Trigonometry is an old subject (Ptolemy's chord table!) revived in Europe with the rest during the great awakening. Notation varied throughout the 17th and well into the 18th century. Cajori accounts for the bewildering variety of usages and it must have been confusing for all concerned (it is for me — see Volume II, §511 — §537). Euler himself experimented early in his career with \( \int \) for \( \sin \), probably just an elongated S favored by typesetters at that time. The image here is a sentence in Jean Bernoulli's suggested notation for spherical trigonometry (Cajori, §524) as late as 1776. Granted that spherical trig is a more complicated branch of the subject, it still illustrates the danger of entrusting notational decisions to one less brilliant than Euler. \( \sin \) and \( \cos \) had been used before Euler, mixed in with scores of other notations, but the relentless, systematic, and highly effective use in the Introductio seems to have made them canonical once and for all.

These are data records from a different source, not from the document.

(** A call that is left to be counted: the callee has not been placed. *)
Lemma count_call placed ready c cs indegree d : counted placed ready (c :: cs) indegree -> indegree !! c = Some d ->
  counted placed (if Nat.pred d =? 0 then c :: ready else ready) cs (<[c := Nat.pred d]> indegree).
Proof.
  intros [L N Lt D Z] Ed. pose proof (lookup_lt_Some _ _ _ Ed) as Lc.
  assert (Np : NoDup placed) by (by apply NoDup_app in N as [? _]).
  pose proof (occ_calls c placed Np ltac:(intros i Hi; apply Lt, elem_of_app; by left)) as O.
  pose proof (D c d Ed) as Dc. rewrite count_occ_cons_eq in Dc by done.
  assert (Nin : c ∉ placed ++ ready) by (rewrite <- Z, Ed; intros [= ->]; lia).
  set (ready' := if Nat.pred d =? 0 then c :: ready else ready).
  assert (In : forall i, i ∈ placed ++ ready' <-> i ∈ placed ++ ready \/ i = c /\ Nat.pred d = 0).
  { intros i. subst ready'. destruct (Nat.eqb_spec (Nat.pred d) 0); rewrite !elem_of_app, ?elem_of_cons; naive_solver. }
  split.
  - by rewrite length_insert.
  - subst ready'. destruct (Nat.pred d =? 0); [| done].
    apply (NoDup_Permutation_proper (c :: placed ++ ready)); [apply Permutation_middle | by apply NoDup_cons].
  - intros i [Hi | [-> _]]%In; [by apply Lt | lia].
  - intros c' d'. rewrite list_lookup_insert_Some. intros [(<- & <- & _) | (Ne & E')]; [lia |].
    specialize (D c' d' E'). rewrite count_occ_cons_neq in D by done. done.
  - intros c'. rewrite In, <- Z. destruct (decide (c' = c)) as [-> | Ne].
    + rewrite list_lookup_insert_eq by done. rewrite Ed. split; [intros [= E]; by right |]. intros [[= ->] | [_ ->]]; done.
    + rewrite list_lookup_insert_ne by done. naive_solver.
Qed.

Lemma place_spec placed ready cs indegree : counted placed ready cs indegree -> (forall c, c ∈ cs -> c < n) ->
  exists indegree' ready', place cs (indegree, ready) = Some (indegree', ready') /\ counted placed ready' [] indegree'.
Proof.
  revert indegree ready. induction cs as [| c cs IH]; intros indegree ready C H; simpl; [by exists indegree, ready |].
  destruct (modify_total indegree c Nat.pred) as (d & Ed & ->); [rewrite (ct_len _ _ _ _ C); apply H; by left |]. simpl.
  rewrite list_lookup_insert_eq by (by eapply lookup_lt_Some). simpl.
  apply IH; [by apply count_call | intros c' Hc'; apply H; by right].
Qed.

(** Every subprogram comes after its callers. *)
Definition ordered (order : list nat) : Prop :=
  forall l c k, order = l ++ c :: k -> forall i, c ∈ callees_of i -> i ∈ l.

(** All callers of a subprogram that is ready have been placed. *)
Lemma ready_callers placed ready indegree c i : counted placed ready [] indegree -> c ∈ placed ++ ready -> c ∈ callees_of i -> i ∈ placed.
Proof.
  intros [L N Lt D Z] Hin Hi. apply Z in Hin. specialize (D c 0 Hin). simpl in D. rewrite Nat.add_0_r in D.
  destruct (decide (i ∈ placed)) as [| Ni]; [done |]. exfalso.
  assert (Li : i < n). { unfold callees_of in Hi. destruct (sps !! i) eqn:E; [by eapply lookup_lt_Some | by apply elem_of_nil in Hi]. }
  assert (Np : NoDup placed) by (by apply NoDup_app in N as [? _]).
  assert (O : occ c (calls (placed ++ [i])) <= occ c (calls all)).
  { apply occ_calls; [apply NoDup_app; split_and!; [done | | apply NoDup_singleton]; by intros x Hx ->%list_elem_of_singleton |].
    intros x [Hx | ->%list_elem_of_singleton]%elem_of_app; [apply Lt, elem_of_app; by left | done]. }
  rewrite calls_app, count_occ_app in O. simpl in O. rewrite app_nil_r in O. apply occ_in in Hi. lia.
Qed.

Lemma topo_loop_spec fuel indegree ready order : counted order ready [] indegree -> ordered order -> n <= length order + fuel ->
  exists indegree' order', topo_loop fuel sps indegree ready order = Some (indegree', order') /\
    counted order' [] [] indegree' /\ ordered order'.
Proof.
  revert indegree ready order. induction fuel as [| fuel IH]; intros indegree ready order C O F; destruct ready as [| sp ready]; simpl.
  1, 3: exists indegree, order; done.
  - exfalso. assert (S : order ++ sp :: ready ⊆+ all).
    { apply NoDup_submseteq; [apply C |]. intros i Hi. apply elem_of_seq. pose proof (ct_lt _ _ _ _ C i Hi). lia. }
    apply submseteq_length in S. rewrite length_app, length_seq in S. simpl in S. lia.
  - assert (Lsp : sp < n) by (apply (ct_lt _ _ _ _ C), elem_of_app; right; by left).
    destruct (lookup_lt_is_Some_2 sps sp Lsp) as [s Es]. rewrite Es. simpl.
    assert (Ecs : callees_of sp = s.(callees)) by (unfold callees_of; by rewrite Es).
    assert (C' : counted (order ++ [sp]) ready s.(callees) indegree).
    { destruct C as [L N Lt D Z]. split; rewrite <- ?app_assoc; simpl; try done.
      intros c d E. specialize (D c d E). rewrite calls_app, count_occ_app. simpl. rewrite app_nil_r, Ecs. simpl in D. lia. }
    destruct (place_spec _ _ _ _ C') as (indegree' & ready' & -> & C2); [intros c Hcc; apply (Hc sp); by rewrite Ecs |]. simpl.
    apply IH; [done | | rewrite length_app; simpl; lia]. intros l c k E i Hi.
    destruct k as [| x k].
    + apply app_inj_tail in E as [<- <-]. eapply ready_callers; [exact C | apply elem_of_app; right; by left | done].
    + destruct (exists_last (l := x :: k) ltac:(done)) as (k' & y & Ek). rewrite Ek in E.
      rewrite app_comm_cons, app_assoc in E. apply app_inj_tail in E as [E _]. by eapply O.
Qed.

Lemma count_callees_spec cs indegree : (forall c, c ∈ cs -> c < length indegree) ->
  exists indegree', count_callees cs indegree = Some indegree' /\ length indegree' = length indegree /\
    forall c d, indegree !! c = Some d -> indegree' !! c = Some (d + occ c cs).
Proof.
  revert indegree. induction cs as [| c cs IH]; intros indegree H; simpl.
  { exists indegree. split_and!; [done | done |]. intros c d ->. f_equal. lia. }
  destruct (modify_total indegree c S) as (d & Ed & ->); [apply H; by left |]. simpl.
  destruct (IH (<[c := S d]> indegree)) as (indegree' & -> & L & K); [intros c' Hc'; rewrite length_insert; apply H; by right |].
  exists indegree'. rewrite length_insert in L. split_and!; [done | done |]. intros c' d' E'.
  destruct (Nat.eq_dec c c') as [<- | N].
  - rewrite E' in Ed. injection Ed as ->. rewrite (K c (S d)) by (apply list_lookup_insert_eq; by eapply lookup_lt_Some). f_equal. lia.
  - rewrite (K c' d'); [done |]. by rewrite list_lookup_insert_ne.
Qed.

(** ** Recursion *)

Definition called (i c : nat) : Prop := c ∈ callees_of i.

Fixpoint linked (l : list nat) : Prop :=
  match l with
  | x :: (y :: _) as l' => called x y /\ linked l'
  | _ => True
  end.

Lemma linked_tc x l y : linked (x :: l ++ [y]) -> tc called x y.
Proof.
  revert x. induction l as [| z l IH]; intros x; simpl; [intros [H _]; by apply tc_once |].
  intros [H L]. eapply tc_l; [exact H |]. apply IH. exact L.
Qed.

Lemma called_lt i j : tc called i j -> i < n.
Proof.
  assert (H : forall x y, called x y -> x < n).
  { intros x y H. unfold called, callees_of in H. destruct (sps !! x) eqn:E; [by eapply lookup_lt_Some | by apply elem_of_nil in H]. }
  intros T. destruct T as [x y T | x y z T _]; eauto.
Qed.

Lemma linked_app l k : linked (l ++ k) -> linked l /\ linked k.
Proof.
  induction l as [| x l IH]; simpl; [done |]. destruct l as [| y l]; simpl in *.
  - destruct k; [done |]. tauto.
  - intros [H L]. destruct (IH L). tauto.
Qed.

Lemma duplicate (l : list nat) : ~ NoDup l -> exists x l1 l2 l3, l = l1 ++ x :: l2 ++ x :: l3.
Proof.
  induction l as [| x l IH]; intros N; [destruct N; constructor |]. destruct (decide (x ∈ l)) as [H | H].
  - apply list_elem_of_split in H as (l2 & l3 & ->). by exists x, [], l2, l3.
  - destruct IH as (y & l1 & l2 & l3 & ->); [intros N'; apply N; by constructor |]. by exists y, (x :: l1), l2, l3.
Qed.

(** A set of subprograms each of which another one of the set calls has a
    recursive one. *)
Lemma called_cycle (U : nat -> Prop) c0 : U c0 -> (forall c, U c -> c < n) -> (forall c, U c -> exists i, U i /\ called i c) ->
  exists i, tc called i i.
Proof.
  intros H0 Lt Pr.
  assert (L : forall k, exists l, length l = S k /\ Forall U l /\ linked l).
  { induction k as [| k (l & Ll & Fl & Kl)]; [exists [c0]; repeat constructor; done |]. destruct l as [| c l]; [done |].
    apply Forall_cons in Fl as [Uc Fl]. destruct (Pr c Uc) as (i & Ui & Hi). exists (i :: c :: l). simpl in *.
    split_and!; [lia | by repeat apply Forall_cons_2 | done | done]. }
  destruct (L n) as (l & Ll & Fl & Kl).
  destruct (duplicate l) as (x & l1 & l2 & l3 & ->).
  { intros N. assert (S : l ⊆+ all).
    { apply NoDup_submseteq; [done |]. intros i Hi. apply elem_of_seq. rewrite Forall_forall in Fl. specialize (Lt i (Fl i Hi)). lia. }
    apply submseteq_length in S. rewrite length_seq in S. lia. }
  exists x. apply linked_app in Kl as [_ Kl]. replace (x :: l2 ++ x :: l3) with ((x :: l2 ++ [x]) ++ l3) in Kl by (simpl; by rewrite <- app_assoc).
  apply linked_app in Kl as [Kl _]. by apply (linked_tc x l2 x).
Qed.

Here is a screen shot from the 1748 edition of the Introductio. The S's in \( sin \) and \( cos \) are elongated, but that was true for all S's throughout the work — note the sit ("is") on the first line with text right after the \( \pi \); it looks like fit, but it's not. Of course notation is always important, but the complex trigonometric formulas Euler needed in the Introductio would quickly become unintelligible without sensible contracted notation.

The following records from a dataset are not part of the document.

(* ===== verification/BpfVerified.v ===== *)
(** The contract of [verify]: a program it accepts runs on the reference
    interpreter, for any context of the declared types, without an access
    outside its regions, a read of an uninitialised byte, or a jump out of the
    program. *)

From stdpp Require Import gmap strings.
From S2P Require Import Prelude Word BpfOpcode BpfInsn BpfEncode Tnum TnumSound TnumRange BpfScalar ScalarSound ScalarOps BpfInterp.
From S2P Require Import BpfRefine ScalarInterp BpfMachine BpfKfunc BpfIr BpfLiveness BpfBlocks BpfCfg BpfDom BpfGraph BpfRegions.
From S2P Require Import BpfWiden BpfBuild BpfState BpfAnalysis BpfVerify BpfStateSound BpfStackSound BpfTriple BpfArithSound BpfAccessSound BpfStepSound.
From S2P Require Import BpfFixpoint BpfTopo.
Import AbsValue analysis verify.

(** * The descriptors *)

Lemma signed_bits_wf bits : 0 < bits -> swf (scalar.signed_bits bits).
Proof.
  intros Hb. unfold scalar.signed_bits. destruct (_ || _) eqn:E; [apply swf_UNKNOWN |].
  rewrite orb_false_iff, Z.eqb_neq, Z.leb_gt in E.
  destruct (sign_extend_spec tnum.UNKNOWN 0 wf_UNKNOWN ltac:(split; vm_compute; congruence) bits ltac:(lia)) as [W _].
  apply normalized_sound; auto with word.
Qed.

Lemma validate_type_ok f at_ : kfunc.validate_type f at_ = Ok tt -> field_ok f.
Proof.
  unfold kfunc.validate_type, field_ok, value_of. destruct (a_kind f) as [bits signed | kind key |]; intros H r; [| | done].
  - assert (B : 0 < bits).
    { destruct (_ || _ || _ || _) eqn:E; [| done]. rewrite !orb_true_iff, !Z.eqb_eq in E. lia. }
    destruct signed; [by apply signed_bits_wf | apply unsigned_bits_wf; lia].
  - apply swf_constant. auto with word.
Qed.

Lemma check_kfuncs_ok ks : check_kfuncs ks = Ok tt -> Forall (fun k => field_ok k.(k_ret)) ks.
Proof.
  induction ks as [| k ks IH]; simpl; [done |]. destruct (kfunc.validate k) as [[] |] eqn:E; [| done]. intros H. constructor; [| by apply IH].
  unfold kfunc.validate, kfunc.reject in E. do 3 (case_match; [done |]).
  destruct (kfunc.validate_type (k_ret k) U64_MAX) as [[] |] eqn:Et; [| done]. by eapply validate_type_ok.
Qed.

Lemma check_ctx_fields_ok i fs : check_ctx_fields i fs = Ok tt -> Forall field_ok fs.
Proof.
  revert i. induction fs as [| f fs IH]; intros i; simpl; [done |]. destruct (kfunc.validate_type f (Z.of_nat i)) as [[] |] eqn:E; [| done].
  intros H. constructor; [by eapply validate_type_ok | by eapply IH].
Qed.

(** What [verify] has checked when it calls [run]. *)
Lemma verify_inv prog vp : verify prog = Some (Ok vp) -> program_ok prog /\ verify.run prog = Some (Ok vp).
Proof.
  unfold verify. case_bool_decide; [done |]. destruct (check_kfuncs (kfuncs prog)) as [[] |] eqn:Ek; [| done]. simpl.
  destruct (check_ctx_fields 0 (ctx_fields prog)) as [[] |] eqn:Ec; [| done]. simpl.
  destruct (check_objects [] (objects prog)); [| done]. simpl. intros Hr. split; [| done].
  split; [by eapply check_ctx_fields_ok | by apply check_kfuncs_ok].
Qed.

(** * The analysis of the main program *)

Definition ctx_len (prog : Program) : Z := Z.of_nat (length prog.(ctx_fields)) * 8.

Definition blank (ir : Ir) (entries : list (option AbsState)) : Analysis :=
  mk_analysis [] [] [] [] false entries (replicate (length ir.(subprogs)) 0) 0.

(** The subprograms before the main program. *)
Fixpoint before_main (order : list nat) : list nat :=
  match order with
  | [] => []
  | O :: _ => []
  | i :: order => i :: before_main order
  end.

(** The states of the main program's blocks that [run] ends with. *)
Definition main_states (prog : Program) : option (Ir * Masks * list (option AbsState)) :=
  match build prog.(p_insns) with
  | Some (Ok ir) =>
      let n := length ir.(subprogs) in
      match topological_order ir.(subprogs), liveness.liveness ir, liveness.precision ir,
            ir.modify (replicate n None) 0 (fun _ => Some (state.entry (ctx_len prog))) with
      | Some (Ok order), Some live, Some prec, Some entries =>
          match foldM (fun _ sp => analyse_subprog ir prog live prec sp) (before_main order) tt (blank ir entries) with
          | Some (Ok (_, a)) =>
              match a.(an_entry) !! 0%nat with
              | Some (Some e) =>
                  match fixpoint ir prog live prec 0 e (set_current 0 a) with
                  | Some (Ok (states, _)) => Some (ir, live, states)
                  | _ => None
                  end
              | _ => None
              end
          | _ => None
          end
      | _, _, _, _ => None
      end
  | _ => None
  end.

(** No comparison of a pointer with null, at the end of a block in its final
    state, is one of an address that can be zero. *)
Definition block_null_safe (prog : Program) (ir : Ir) (live : Masks) (states : list (option AbsState)) (b : nat) : bool :=
  match ir.(blocks) !! b, states !! b with
  | Some blk, Some (Some st) =>
      let last := (blk.(b_end) - 1)%nat in
      match foldM (step ir prog live) (seq blk.(b_start) (last - blk.(b_start))) st (blank ir (replicate (length ir.(subprogs)) None)),
            ir.(insns) !! last with
      | Some (Ok (st, _)), Some insn =>
          match insn.(ir_op) with
          | Decoded.JumpCond wide _ dst src _ => null_test_safe st wide dst src
          | _ => true
          end
      | _, _ => true
      end
  | _, _ => true
  end.

Definition null_tests_safe (prog : Program) : bool :=
  match main_states prog with
  | Some (ir, live, states) => forallb (block_null_safe prog ir live states) (seq 0 (length states))
  | None => true
  end.

(** ** What an accepted program's analysis established *)

Lemma foldM_app {A B} (f : A -> B -> M A) l k x a r : foldM f (l ++ k) x a = Some (Ok r) ->
  exists y a1, foldM f l x a = Some (Ok (y, a1)) /\ foldM f k y a1 = Some (Ok r).
Proof.
  revert x a. induction l as [| b l IH]; intros x a; simpl; [by exists x, a |]. unfold bind at 1.
  destruct (f x b a) as [[[x' a'] |] |] eqn:E; try done. intros H. destruct (IH x' a' H) as (y & a1 & H1 & H2).
  exists y, a1. split; [| done]. unfold bind. by rewrite E.
Qed.

Lemma before_main_spec order : 0%nat ∈ order -> exists k, order = before_main order ++ 0%nat :: k.
Proof.
  induction order as [| i order IH]; [by intros ?%elem_of_nil |]. intros [<- | H]%elem_of_cons; [by exists order |].
  destruct i as [| i]; [by exists order |]. destruct (IH H) as [k E]. exists k. simpl. by rewrite <- E.
Qed.

Section Accepted.
Context (prog : Program) (P : program_ok prog) (Hp : Forall insn_ok prog.(p_insns)) (Hl : Z.of_nat (length prog.(p_insns)) < 2 ^ 64).
Context (ir : Ir) (Eb : build prog.(p_insns) = Some (Ok ir)) (live prec : Masks).

Abbreviation len := (ctx_len prog).
Abbreviation init := (state.entry len).

Lemma built_ops i x : ir.(insns) !! i = Some x -> decoded_ok x.(ir_op).
Proof using Hp Eb.
  intros Ei. pose proof (fi_built _ _ (build_finished _ ir Hp Eb)) as B.
  destruct (du_insn _ _ _ _ (bt_decoded _ _ B) i x Ei) as (D & _). by apply (decode_shape _ _ _ _ Hp D).
Qed.

Lemma entry_wf : state_wf init.
Proof using Type.
  assert (W : swf (scalar.constant 0)) by (apply swf_constant; auto with word).
  split; simpl; [done | | apply default_wf]. repeat constructor; done.
Qed.

Lemma analyse_subprog_ok sp : spec len init (analyse_subprog ir prog live prec sp) (fun _ => True).
Proof using Hp Eb P.
  intros a x a' O. unfold analyse_subprog. destruct (an_entry a !! sp) as [[e |] |] eqn:E; try done; [| by intros [= <- <-]].
  unfold bind. destruct (fixpoint ir prog live prec sp e (set_current sp a)) as [[[states a1] |] |] eqn:Ef; try done. intros [= <- <-].
  assert (We : state_wf e) by apply (Forall_lookup_1 _ _ _ _ (an_wf _ _ _ O) E).
  assert (O' : an_ok len init (set_current sp a)) by (by destruct O).
  destruct (fixpoint_spec len init ir prog live prec built_ops P (build_thresholds _ ir Hp Eb) sp e _ _ _ We O' Ef) as [O1 _]. done.
Qed.

(** The main program's states: closed under its edges from an entry state
    that covers the initial state. *)
Lemma analysed_main order entries a : 0%nat ∈ order -> an_ok len init (blank ir entries) ->
  foldM (fun _ sp => analyse_subprog ir prog live prec sp) order tt (blank ir entries) = Some (Ok (tt, a)) ->
  exists states a1 e a2 s reachable st,
    foldM (fun _ sp => analyse_subprog ir prog live prec sp) (before_main order) tt (blank ir entries) = Some (Ok (tt, a1)) /\
    a1.(an_entry) !! 0%nat = Some (Some e) /\ fixpoint ir prog live prec 0 e (set_current 0 a1) = Some (Ok (states, a2)) /\
    ir.(subprogs) !! 0%nat = Some s /\ dom.reachable_blocks ir.(blocks) (Some s.(entry_block)) = Some reachable /\
    closed len init ir prog live reachable states /\ states !! s.(entry_block) = Some (Some st) /\ incl len init st.
Proof using Hp Eb P.
  intros H0 O H. destruct (before_main_spec order H0) as [k Ek]. rewrite Ek in H. apply foldM_app in H as ([] & a1 & H1 & H2).
  assert (O1 : an_ok len init a1).
  { eapply (spec_foldM len init _ (fun _ => True)); [done | | exact O | exact H1]. intros. apply analyse_subprog_ok. }
  simpl in H2. unfold bind at 1 in H2. unfold analyse_subprog in H2 at 1. destruct (an_main _ _ _ O1) as (e & Ee & Ce). rewrite Ee in H2.
  unfold bind at 1 in H2. destruct (fixpoint ir prog live prec 0 e (set_current 0 a1)) as [[[states a2] |] |] eqn:Ef; try done.
  assert (We : state_wf e) by apply (Forall_lookup_1 _ _ _ _ (an_wf _ _ _ O1) Ee).
  assert (O' : an_ok len init (set_current 0 a1)) by (by destruct O1).
  destruct (fixpoint_spec len init ir prog live prec built_ops P (build_thresholds _ ir Hp Eb) 0 e _ _ _ We O' Ef) as (_ & s & reachable & st & Es & Er & C & E & I).
  exists states, a1, e, a2, s, reachable, st. split_and!; try done. by eapply incl_trans.
Qed.
End Accepted.

(** * Runs *)

(** Results a run may have: the program's value, the fuel's end, or an
    instruction the reference interpreter does not have. *)
Definition clean (r : Result Z Trap) : Prop :=
  match r with Ok _ | Err OutOfFuel | Err Unsupported => True | Err _ => False end.

Lemma bind_inv {A B} (c : M A) (k : A -> M B) a r : bind c k a = Some (Ok r) ->
  exists x a1, c a = Some (Ok (x, a1)) /\ k x a1 = Some (Ok r).
Proof. unfold bind. destruct (c a) as [[[x a1] |] |]; try done. eauto. Qed.

Lemma expect_inv {A} (o : option A) a x a1 : expect o a = Some (Ok (x, a1)) -> o = Some x /\ a1 = a.
Proof. unfold expect. destruct o; [| done]. by intros [= <- <-]. Qed.

Section Run.
Context (prog : Program) (P : program_ok prog) (Hp : Forall insn_ok prog.(p_insns)) (Hl : Z.of_nat (length prog.(p_insns)) < 2 ^ 64).
Context (ir : Ir) (Eb : build prog.(p_insns) = Some (Ok ir)) (live : Masks).

Abbreviation len := (ctx_len prog).
Abbreviation init := (state.entry len).
Abbreviation insns_ := prog.(p_insns).

Lemma run_built : built insns_ ir.
Proof using Hp Eb. exact (fi_built _ _ (build_finished _ ir Hp Eb)). Qed.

Euler uses arcs (radians) rather than angles as a matter of course. Chapter VIII on trigonometry is titled "On Transcendental Quantities which Arise from the Circle" and at its start he says let's assume the radius is 1 — second nature today, but not necessarily when he wrote and the gateway to the modern concept of sines and cosines as ratios rather than line segments. He approximates "half of the circumference of this circle" by a 127 digit value \( 3.141592 \cdots \) and says "for the sake of brevity we will use the symbol \( \pi \) for this number". My check shows that all digits are correct except the 113th, which should be 8 rather than the 7 he gives. This was the best value at the time and must have come from Thomas Fantet de Lagny's calculation in 1719. Boyer [6] says that Euler was not the first to use \( \pi \) in this way, but that "it was Euler's adoption of the symbol \( \pi \) in 1737, and later in his many popular textbooks, that made it widely known and used". (1968, p 484)

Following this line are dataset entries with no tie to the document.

Lemma run_atomic st at_ size op dst src off : state_wf st -> full st -> decoded_ok (Decoded.Atomic size op dst src off) ->
  runs (atomic prog st at_ size op dst src off) any.
Proof using Type.
  intros W F (Hd & Hs & Ho & _). assert (H0 : reg_ok R0) by done. unfold atomic. apply safe_seq; [runs_auto |]. intros _. cbv zeta.
  apply safe_seq; [runs_auto |]. intros _. eapply safe_bind; [by apply run_get_ptr |]. intros p Ep.
  eapply safe_bind; [by apply run_access |]. intros r (q & Eq & Ha). rewrite Ep in Eq. injection Eq as <-.
  destruct (full_ptr st _ p W F Ep) as [Wp Ip]. pose proof (unsigned_bits_size size) as Wu.
  eapply safe_bind; [by eapply run_write_stack |]. intros st1 W1.
  eapply (safe_bind _ _ _ _ _ _ state_wf); [| intros st2 W2; runs_auto].
  apply (safe_spec _ _ _ _ _ any); [runs_auto |]. case_match; [| by apply spec_ret].
  eapply spec_weaken; [apply spec_set |]. intros ? ->. auto with wf.
Qed.

Lemma run_call_subprog st at_ next off : state_wf st -> runs (call_subprog ir st at_ next off) any.
Proof using Hn.
  intros W. unfold call_subprog. cbv zeta. destruct (list_find _ _) as [[callee s] |] eqn:E; [| apply safe_fail].
  apply list_find_Some in E as (E & _). apply lookup_lt_Some in E. rewrite Hn in E.
  eapply (safe_bind _ _ _ _ _ _ (fun p => state_wf p.1)).
  - apply safe_foldM; [apply fresh_wf |]. intros [acc passed] k Wa Hk.
    assert (Lk : (k < 11)%nat) by (clear -Hk; rewrite !elem_of_cons, elem_of_nil in Hk; lia). rewrite <- (wf_regs_len st W) in Lk.
    destruct (lookup_lt_is_Some_2 _ _ Lk) as [v Ev].
    eapply safe_bind; [by apply safe_expect |]. intros ? ->. pose proof (get_reg_wf _ _ _ W Ev) as Wv.
    eapply (safe_bind _ _ _ _ _ _ (fun p => vwf p.1)); [| intros [v' b] Wv'; apply safe_ret; simpl in *; auto with wf].
    apply (safe_spec _ _ _ _ _ any); [unfold pass_arg; runs_auto | by apply wf_pass_arg].
  - intros [entry b] We. apply safe_seq; [by apply safe_join_entry |]. intros; runs_auto.
Qed.

Lemma run_check_arg st at_ desc k arg : state_wf st -> (k < MAX_KFUNC_ARGS)%nat -> runs (check_arg prog st at_ desc k arg) any.
Proof using Type.
  intros W Hk. unfold check_arg, MAX_KFUNC_ARGS in *. destruct (reg_new (Z.of_nat k + 1)) as [r |] eqn:E.
  2: { unfold reg_new, NUM_REGS in E. destruct (_ <? _) eqn:L; [done |]. apply Z.ltb_ge in L. clear -L Hk. lia. }
  apply reg_new_reg_ok in E; [| clear; lia]. eapply safe_bind; [by apply safe_expect |]. intros ? ->.
  apply safe_seq; [runs_auto |]. intros v. unfold check_ptr_arg, check_mem_arg.
  assert (K : forall r', reg_new (Z.of_nat k + 2) = Some r' -> reg_ok r') by (intros r'; apply reg_new_reg_ok; clear; lia). runs_auto.
Qed.

Lemma run_check_args st at_ desc : state_wf st -> (length desc.(k_args) <= MAX_KFUNC_ARGS)%nat -> runs (check_args prog st at_ desc) state_wf.
Proof using Type.
  intros W Ha. apply safe_foldM; [done |]. intros st1 [k arg] W1 Hk.
  apply (safe_spec _ _ _ _ _ any); [| by apply wf_check_arg]. apply run_check_arg; [done |].
  apply elem_of_zip_l, elem_of_seq in Hk. simpl in *. clear -Hk Ha. lia.
Qed.

Lemma run_await st at_ i : state_wf st -> (i < length ir.(insns))%nat -> runs (await live st at_ i) state_wf.
Proof using Hlive.
  intros W Hi. apply (safe_spec _ _ _ _ _ any); [| by apply wf_await]. unfold await.
  destruct (state.kill_at_await st) as [killed st1] eqn:E.
  apply safe_foldM; [done |]. intros st2 [r d] _ _. apply safe_seq; [| intros; runs_auto]. apply safe_expect_some.
  unfold liveness.after_has. rewrite <- Hlive in Hi. destruct (lookup_lt_is_Some_2 _ _ Hi) as [x ->]. by eexists.
Qed.

Lemma run_call_kfunc st at_ i id : state_wf st -> (i < length ir.(insns))%nat -> runs (call_kfunc prog live st at_ i id) any.
Proof using Hlive Hargs.
  intros W Hi. unfold call_kfunc. destruct (list_find _ _) as [[j desc] |] eqn:Ef; [| apply safe_fail].
  apply list_find_Some in Ef as (Ej & _). pose proof (Forall_lookup_1 _ _ _ _ Hargs Ej) as Ha. simpl in Ha.
  case_match; [apply safe_fail |]. eapply safe_bind; [by apply run_check_args |]. intros st1 W1. apply safe_seq.
  { unfold acquired_mem_size. case_match; [runs_auto |]. cbv zeta. destruct (list_find _ _) as [[idx x] |]; [| runs_auto].
    destruct (reg_new _) as [r |] eqn:Er; [| runs_auto]. apply reg_new_reg_ok in Er; [| clear; lia]. runs_auto. }
  intros size. apply safe_seq; [runs_auto |]. intros _.
  eapply (safe_bind _ _ _ _ _ _ any); [case_match; [by eapply safe_any, run_await | runs_auto] |]. intros st2 _. cbv zeta.
  apply safe_seq; [runs_auto |]. intros [st3 ref]. runs_auto.
Qed.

Euler notes in §132 that \( {\sin^2 z + \cos^2 z} = 1 \) and says let's factor it like this:
\[ {\sin^2 z + \cos^2 z} = {{(\cos z + i \sin z)}{(\cos z - i \sin z)}} = 1. \]
Imaginary but useful, he says — let's try this:
\[ {{(\cos y + i \sin y)}{(\cos z + i \sin z)}} = {\cos{(y + z)} + i \sin{(y + z)}}, \]
where the four terms resulting from multiplying out the left side are boiled down using the addition formulas for \( \sin \) and \( \cos \). Similarly:
\[ {{(\cos x + i \sin x)} {(\cos y + i \sin y)} {(\cos z + i \sin z)}} = {\cos{(x + y + z)} + i \sin{(x + y + z)}}, \]
and in general:
\[ \begin{equation}{{(\cos z + i \sin z)}^n = {\cos{nz} + i \sin{nz}}.} \tag{6} \end{equation} \]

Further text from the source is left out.